We
returned home from our vacation with a new table. Let me correct myself, we
returned home with a table that is new to us. It was my grandmother's kitchen
table and now that she has downsized we inherited the table.
It is a beautiful cherry table with two leaves and five
chairs. My husband tells me that you can no longer find the hardware for this
table. I believe him because building furniture is something his family does. I
however am clueless about these details.
I only know that this table is invaluable to me. This is
the table where my mother, her sisters and her parents sat and ate. My parents
ate many meals together at this table before they were married. I remember that
whenever we would visit Belmont Avenue, everyone would gather in the kitchen.

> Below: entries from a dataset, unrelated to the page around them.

(* ===== verification/PipelineSafety.v ===== *)
(** * What a mutated delivery proves

    The evidence accounts for the delivered body; a plan that leaves the signature alone is delivered with
    a signature that verifies; and a plan with a signature fault is delivered with one that does not. *)

From S2P Require Import Prelude Sha256 Text TextLemmas Commands Json JsonFlat Hashing Base64 Signing HmacSigners SignerTexts SignerLaws Signatures Mutations MutationPipeline MutationOperators PipelineLaws.

Local Open Scope Z_scope.

(** C21: The evidence accounts for the delivered body, whatever the operators do.  There is one record per
    requested mutation, in the order requested; the first took the body of the request, each next one the
    body the last left, and the delivered digest is that of the delivered body.  The digest reported as
    signed, which is also the one in the signing evidence, is the one reached between the mutations of the
    stages up to signing and those after it, and is absent exactly when no signer was selected. *)
Theorem delivered_body_accounted {T O : Type} `{Signer T, MutationOperator O T} (p : @MutationPipeline O) (q : PipelineRequest) res :
  execute p q = Ok res ->
  exists before after signed,
    pr_mutation_evidence res = before ++ after /\
    map invocation (pr_mutation_evidence res) = map requested (rq_mutations q) /\
    Forall (fun e => after_signing (me_stage e) = false) before /\ Forall (fun e => after_signing (me_stage e) = true) after /\
    digest_chain (sha256_digest (rq_body q)) before signed /\ digest_chain signed after (sha256_digest (pr_body res)) /\
    pr_delivered_body_sha256 res = sha256_digest (pr_body res) /\
    pr_signed_body_sha256 res = option_map (fun _ => signed) (rq_signer q) /\
    option_map se_body_sha256 (pr_signing_evidence res) = option_map (fun _ => signed) (rq_signer q).
Proof.
  intros Hs. destruct (execute_phases p q res Hs) as (pp & pre & post & r1 & s & r2 & Hp & Hm & Hpre & Hpost & _ & Hr1 & Hsign & Hr2 & ->).
  destruct (preflight_facts p q pp Hp) as (Hreq & _ & _ & _ & Hsnap). destruct (signed_body _ _ _ _ _ Hsign) as [Hb Hse].
  pose proof (run_chain _ _ _ _ _ _ _ Hr1) as [Hc1 Hi1]. pose proof (run_chain _ _ _ _ _ _ _ Hr2) as [Hc2 Hi2]. rewrite Hb in Hc2.
  exists r1.2, r2.2, (sha256_digest (ms_body r1.1)). cbn [pr_mutation_evidence pr_body pr_delivered_body_sha256 pr_signed_body_sha256 pr_signing_evidence].
  split; [done|]. split; [rewrite map_app, Hi1, Hi2, <- Hreq, Hm; by rewrite !map_app|].
  split; [by eapply (stages_of (fun b => b = false))|]. split; [by eapply (stages_of (fun b => b = true))|].
  split; [exact Hc1|]. split; [exact Hc2|]. split; [done|]. unfold snapshot_of in Hsnap.
  destruct (rq_signer q), (pp_signer_snapshot pp); try done.
  - destruct Hse as ((e & -> & He) & ->). cbn [option_map]. by rewrite He.
  - destruct Hse as (-> & ->). done.
Qed.

(** ** The headers a receiver verifies *)

(** Those of the names a signer owns. *)
Definition signature_headers (names : list str) (headers : list SignatureHeader) : list SignatureHeader :=
  List.filter (fun h => bool_decide (header_name h ∈ names)) headers.

Lemma named_signature names name headers : name ∈ names -> named name (signature_headers names headers) = named name headers.
Proof.
  intros Hn. induction headers as [|h headers IH]; [done|]. unfold signature_headers, named in *. cbn [List.filter].
  destruct (bool_decide (header_name h = name)) eqn:E.
  - apply bool_decide_eq_true in E. rewrite bool_decide_true by (by rewrite E). cbn [List.filter].
    rewrite (bool_decide_true (header_name h = name)) by done. by rewrite IH.
  - destruct (bool_decide (header_name h ∈ names)); cbn [List.filter]; [rewrite E|]; apply IH.
Qed.

Lemma signature_bound names headers : NoDup (map header_name headers) -> (length (signature_headers names headers) <= length names)%nat.
Proof.
  intros Hd. rewrite <- (length_map header_name). apply submseteq_length, NoDup_submseteq.
  - induction headers as [|h headers IH]; [constructor|]. cbn [map] in Hd. apply list.NoDup_cons in Hd as [Hh Hd].
    unfold signature_headers. cbn [List.filter]. destruct (bool_decide _); [|by apply IH]. cbn [map]. apply list.NoDup_cons. split; [|by apply IH].
    intros Hin. apply Hh. apply list_elem_of_In, in_map_iff in Hin as (k & <- & Hk). apply filter_In in Hk as [Hk _].
    by apply list_elem_of_In, in_map.
  - intros x Hx. apply list_elem_of_In, in_map_iff in Hx as (k & <- & Hk). apply filter_In in Hk as [_ Hk]. by apply bool_decide_eq_true in Hk.
Qed.

Lemma named_appended name (a b : list SignatureHeader) :
  NoDup (map header_name (a ++ b)) -> name ∈ map header_name b -> named name (a ++ b) = named name b.
Proof.
  rewrite map_app, list.NoDup_app. intros (_ & Hd & _) Hn. unfold named. rewrite List.filter_app. fold (named name a) (named name b).
  rewrite (named_none name a); [done|]. apply list.Forall_forall. intros h Hh Heq. apply (Hd name); [|done].
  rewrite <- Heq. by apply list_elem_of_In, in_map, list_elem_of_In.
Qed.

Lemma normalized_count room l k : normalize_headers room l = Ok k -> (length l <= room)%nat.
Proof.
  revert room k. induction l as [|v l IH]; intros [|room] k Hs; cbn [normalize_headers length] in *; try lia; [discriminate Hs|].
  destruct (_validate_header_name v); [|discriminate Hs]. destruct (normalize_headers room l) eqn:E; [|discriminate Hs].
  specialize (IH _ _ E). lia.
Qed.

Lemma snapshot_bound {T} `{Signer T} (s : SignerObject T) sn : _snapshot_signer s = Ok sn ->
  zlen (owned_headers (so_signer s)) <= MAX_SIGNER_HEADERS /\ sn_owned_headers sn = map ascii_lower (owned_headers (so_signer s)).
Proof.
  unfold _snapshot_signer. intros Hs. cbv zeta in Hs. pass Hs. destruct (validate_header_ownership _ _) as [owned|] eqn:Eo; [|discriminate Hs].
  apply ok_inj in Hs as <-. cbn [sn_owned_headers]. pose proof (ownership_facts _ _ _ Eo) as [-> _]. split; [|done].
  unfold validate_header_ownership, _normalize_header_sequence in Eo. destruct (normalize_headers _ (owned_headers _)) as [n|] eqn:En; [|discriminate Eo].
  clear Eo. apply normalized_count in En. unfold zlen, MAX_SIGNER_HEADERS in *. lia.
Qed.

(** ** An untouched signature *)

Section untouched.
Context {T O : Type} `{SignerLaws T, MutationOperatorLaws O T}.

(** A mutation that declares no effect on the signature, nor on the body once it is signed. *)
Definition quiet (m : @_PreparedMutation O) : Prop :=
  let r := pm_registration m in
  mr_signature_header_action r = Action_NONE /\ signing_effect r = false /\
  (after_signing (rz_stage (pm_realized m)) = true -> mr_changes_body r = false).

Lemma run_quiet l event_id media_type expected ms (state : MutationState T) r :
  Forall quiet ms -> Forall (respects expected) ms -> run_mutations l event_id media_type expected state ms = Ok r ->
  ms_signer r.1 = ms_signer state /\ ms_signing_time_ns r.1 = ms_signing_time_ns state /\
  (Forall (fun m => after_signing (rz_stage (pm_realized m)) = true) ms -> ms_body r.1 = ms_body state) /\
  (forall name, name ∈ signer_headers expected -> named name (ms_headers r.1) = named name (ms_headers state)) /\
  (NoDup (map header_name (ms_headers state)) -> NoDup (map header_name (ms_headers r.1))).
Proof.
  revert state r. induction ms as [|m ms IH]; intros state r Hq Hr Hs; [apply ok_inj in Hs as <-; by repeat split|].
  apply list.Forall_cons in Hq as [(Hn & Hse & Hb) Hq]. apply list.Forall_cons in Hr as [Hrm Hr]. cbn [run_mutations] in Hs.
  destruct (_apply_one _ _ _ _ state m) as [a|] eqn:Ea; [|discriminate Hs]. apply apply_applied in Ea.
  destruct (run_mutations _ _ _ _ a.1 ms) as [k|] eqn:Ek; [|discriminate Hs]. apply ok_inj in Hs as <-. cbn [fst].
  destruct (IH _ _ Hq Hr Ek) as (Q1 & Q2 & Q3 & Q4 & Q5). apply orb_false_iff in Hse as [Ht Hp].
  split_and!.
  - rewrite Q1. exact (objects_kept _ _ _ (ap_operator _ _ _ _ _ _ _ Ea) (ap_signer _ _ _ _ _ _ _ Ea Hp)).
  - rewrite Q2. exact (ap_time _ _ _ _ _ _ _ Ea Ht).
  - intros Hf. apply list.Forall_cons in Hf as [Hm Hf]. rewrite (Q3 Hf). exact (ap_body _ _ _ _ _ _ _ Ea (Hb Hm)).
  - intros name Hname. rewrite (Q4 name Hname). exact (owned_kept _ _ _ _ _ _ _ _ Ea Hrm Hn Hname).
  - intros _. exact (Q5 (ap_distinct _ _ _ _ _ _ _ Ea)).
Qed.

(** A signature of the state it was made in. *)
Lemma signed_state l event_id sn (state : MutationState T) sg s :
  _sign l event_id (Some sn) state = Ok s -> ms_signer state = Some sg -> signer_ok (so_signer sg) ->
  let i := {| body := ms_body state; event_id := event_id; logical_time_ns := ms_signing_time_ns state |} in
  exists r, validate_signing_input i = Ok i /\ sign (so_signer sg) i = Ok r /\ s.1.2 = Some (sr_evidence r) /\
    ms_body s.1.1 = ms_body state /\ ms_signer s.1.1 = Some sg /\ NoDup (map header_name (ms_headers s.1.1)) /\
    sn_owned_headers sn = owned_headers (so_signer sg) /\
    forall name, name ∈ owned_headers (so_signer sg) -> named name (ms_headers s.1.1) = named name (sr_headers r).
Proof.
  unfold _sign. intros Hs Hsg Hok. rewrite Hsg in Hs. destruct (_snapshot_signer sg) as [actual|]; [|discriminate Hs].
  destruct (negb (same_contract actual sn)) eqn:Esame; [discriminate Hs|]. take_step Hs.
  destruct (validate_signing_input _) as [i|] eqn:Ei; [|discriminate Hs].
  assert (i = {| body := ms_body state; event_id := event_id; logical_time_ns := ms_signing_time_ns state |}) as ->.
  { unfold validate_signing_input in Ei. pass Ei. take_step Ei. take_step Ei. by apply ok_inj in Ei. }
  destruct (call_sign sg _) as [r|] eqn:Er; [|discriminate Hs]. destruct (negb (evidence_agrees actual state r)) eqn:Ea; [discriminate Hs|].
  destruct (_validate_state_fields _) as [c|] eqn:Ec; [|discriminate Hs]. apply valid_state_same in Ec as (-> & Hnd & _). take_step Hs.
  apply ok_inj in Hs as <-. cbn [fst snd ms_body ms_signer ms_headers] in *.
  assert (sign (so_signer sg) {| body := ms_body state; event_id := event_id; logical_time_ns := ms_signing_time_ns state |} = Ok r) as Hr.
  { unfold call_sign in Er. destruct (sign _ _) as [x|x]; [exact Er|by destruct x]. }
  pose proof (sign_owned _ _ _ Hok Hr) as Hown. exists r. split_and!; try done.
  - apply negb_false_iff in Ea, Esame. unfold evidence_agrees, same_contract in *.
    apply andb_true_iff in Ea as [_ Ea%bool_decide_eq_true], Esame as [_ Esame%bool_decide_eq_true]. by rewrite <- Esame, <- Ea.
  - intros name Hname. apply named_appended; [done|]. by rewrite Hown.
Qed.

Lemma untouched_verifies (p : @MutationPipeline O) q res sg :
  execute p q = Ok res -> rq_signer q = Some sg -> signer_ok (so_signer sg) ->
  (forall m r, m ∈ rq_mutations q -> registration_of (mp_registry p) m = Ok r -> quiet {| pm_realized := m; pm_registration := r |}) ->
  exists e, pr_signing_evidence res = Some e /\
    verify (so_signer sg) {| body := pr_body res; event_id := rq_event_id q; logical_time_ns := rq_logical_time_ns q |}
      (signature_headers (owned_headers (so_signer sg)) (pr_headers res))
    = Ok {| vr_valid := true; vr_reason := Reason_VALID; vr_evidence := e |}.
Proof.
  intros Hs Hsg Hok Hquiet. destruct (execute_phases p q res Hs) as (pp & pre & post & r1 & s & r2 & Hp & Hm & Hpre & Hpost & Hnd & Hr1 & Hsign & Hr2 & ->).
  destruct (preflight_facts p q pp Hp) as (Hreq & (Hreg & _ & Hresp & _) & _ & _ & Hsnap).
  assert (Forall quiet (pp_mutations pp)) as Hq.
  { apply list.Forall_forall. intros m Hin. rewrite list.Forall_forall in Hreg. specialize (Hreg m Hin). destruct m as [m r].
    apply Hquiet; [|exact Hreg]. rewrite <- Hreq. by apply (list_elem_of_fmap_2 pm_realized _ _ Hin). }
  rewrite Hm in Hq, Hresp. apply list.Forall_app in Hq as [Hq1 Hq2], Hresp as [Hp1 Hp2]. rewrite Hsg in Hsnap, Hr1.
  destruct (pp_signer_snapshot pp) as [sn|]; [|by unfold snapshot_of in Hsnap]. cbn [snapshot_of] in Hsnap.
  destruct (run_quiet _ _ _ _ _ _ _ Hq1 Hp1 Hr1) as (Q1 & Q2 & _ & _ & _). cbn [ms_signer ms_signing_time_ns] in Q1, Q2.
  destruct (signed_state _ _ _ _ _ _ Hsign Q1 Hok) as (r & Hi & Hr & He & Hb & Hs' & Hd & Hown & Hname).
  destruct (run_quiet _ _ _ _ _ _ _ Hq2 Hp2 Hr2) as (_ & _ & Q3 & Q4 & Q5). cbn [pr_signing_evidence pr_body pr_headers].
  exists (sr_evidence r). split; [exact He|]. rewrite (Q3 Hpost), Hb. rewrite Q2 in Hi, Hr. apply verify_signed; [done..| |].
  - destruct (snapshot_bound _ _ Hsnap) as [Hl _]. pose proof (signature_bound (owned_headers (so_signer sg)) _ (Q5 Hd)). unfold zlen in *. lia.
  - intros name Hin. rewrite named_signature by done. rewrite Q4; [by apply Hname|]. cbn [signer_headers]. by rewrite Hown.
Qed.
End untouched.

(** ** A worked delivery *)

Definition mutation (operator_id : str) (stage : MutationStage) (values : parameters) : RealizedMutation :=
  {| rz_operator_id := operator_id; rz_operator_version := 1; rz_stage := stage; rz_parameters := values; rz_parameters_safe := [] |}.
Definition example_pipeline : @MutationPipeline RuntimeOperator :=
  {| mp_registry := _RUNTIME_MUTATION_REGISTRY; mp_limits := default_limits |}.
Definition example_object : SignerObject BuiltinSigner := {| so_identity := 0; so_signer := example_signer |}.
Definition example_request (mutations : list RealizedMutation) : @PipelineRequest BuiltinSigner :=
  {| rq_body := ascii_bytes (u "{}"); rq_headers := [{| header_name := u "content-type"; header_value := u "application/json" |}];
     rq_event_id := u "evt_1"; rq_logical_time_ns := 1700000000000000000; rq_media_type := u "application/json";
     rq_signer := Some example_object; rq_mutations := mutations |}.
Definition truncated : RealizedMutation := mutation TRUNCATE_BYTES_V1 RAW_PRE_SIGN [(u "length", JInt 1)].
Definition retyped : RealizedMutation := mutation CONTENT_TYPE_MISMATCH_V1 HEADER_PRE_SIGN [(u "media_type", JString (u "text/plain"))].
Definition altered : RealizedMutation := mutation ALTER_AFTER_SIGNING_V1 RAW_POST_SIGN [(u "offset", JInt 0); (u "xor", JInt 1)].
Definition unsigned : RealizedMutation := mutation MISSING_SIGNATURE_V1 HEADER_POST_SIGN [].
Definition garbled : RealizedMutation := mutation MALFORMED_SIGNATURE_V1 HEADER_POST_SIGN [(u "case", JString (u "duplicate-component"))].

Example altered_delivery :
  match execute example_pipeline (example_request [truncated; retyped; altered]) with
  | Ok r => Some (pr_body r, map header_name (pr_headers r), pr_signed_body_sha256 r)
  | Raise _ => None
  end = Some (ascii_bytes (u "z"), [u "content-type"; u "stripe-signature"], Some (sha256_digest (ascii_bytes (u "{")))).
Proof. vm_compute. reflexivity. Qed.

Lemma delivered_body_accounted_witness :
  exists res, execute example_pipeline (example_request [truncated; altered]) = Ok res /\
    exists before after signed, pr_mutation_evidence res = before ++ after /\ digest_chain (sha256_digest (ascii_bytes (u "{}"))) before signed.
Proof.
  destruct (execute example_pipeline (example_request [truncated; altered])) as [res|e] eqn:E.
  2: { exfalso. assert (is_ok (execute example_pipeline (example_request [truncated; altered])) = true) as Hok by (vm_compute; reflexivity).
       by rewrite E in Hok. }
  exists res. split; [reflexivity|].
  destruct (delivered_body_accounted example_pipeline (example_request [truncated; altered]) res E) as (before & after & signed & H1 & _ & _ & _ & H2 & _).
  exists before, after, signed. split; [exact H1|exact H2].
Defined.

My grandma and her daughters had this elegant dance, which had developed over a
lifetime of working in the same space, as they prepared dinner. Four chairs
always surrounded the table and many more were brought in from the dining room
as all this children and grandchildren returned home. The fifth chair was
grandma’s chair and it sat at her desk as it sits at my desk now. It is the
table where we played countless games of cards and took our vitamins from shot
glasses every morning. (Don’t ask I really can’t explain the shot glasses.)
I
spent many nights and afternoons with grandma at this simple wooden table in
college. I went to college not far from my parent’s home town so I spend a few
weekends every semester with grandma. I learn a great deal about life, love and
family sitting at that table with my grandma. She told me many stories and
listened as I told mine. I’m not sure she turned me into a Republican but she
did teach me to more critical of all politics, politician and mostly to think
for myself.
This
table is my childhood, my mother’s childhood, my parent’s and grandparent’s
long love stories. It is where I met and got to know and love my extended
family. It’s also one of the places where I got to know myself by knowing them.
Our lives are as much a part of that table as the grain of the wood is a part
of the table.
I
realize that this sounds particularly sappy today but I was struck last night
by the fact that my husband and I were yet again sitting together at that
simple table. We have finished every night together sitting at the table
talking after BB is in bed since we brought it home. So we are adding our own
love story, family trials and triumphs to the grain of the table top. This table is already the meeting and gather
place in our home as if it had always been there.
It
was second nature for us to sit there to unpack our day with one another and to
reconnect with one another. I think this is why Eucharist is so very important
in the life of a church family and the individual believers. Each week we are
invited back to the table to meet and reconnect with God and each other. Each
time we return we bring our own trial and tribulations as a family to the table
where they can be sorted out and where we are reminded that we are all in need of
nourishment.
Like
my family table, everyone is welcomed and invited to eat and be filled. We are
expected to return to the table when things are great and when things are
terrible because “things” get sorted out around the table and in the presence
of God if you stay there long enough. We are expected to return to the table
warts and all so we can get to know the rest of our family and in getting know
them, we will learn about ourselves. We return to the table knowing that this
where those before us have returned, warts and all, for the very same reasons.
I
have been given a gift that is priceless because both of these tables hold my
memories and my future. It’s laid out in the grain of the wood.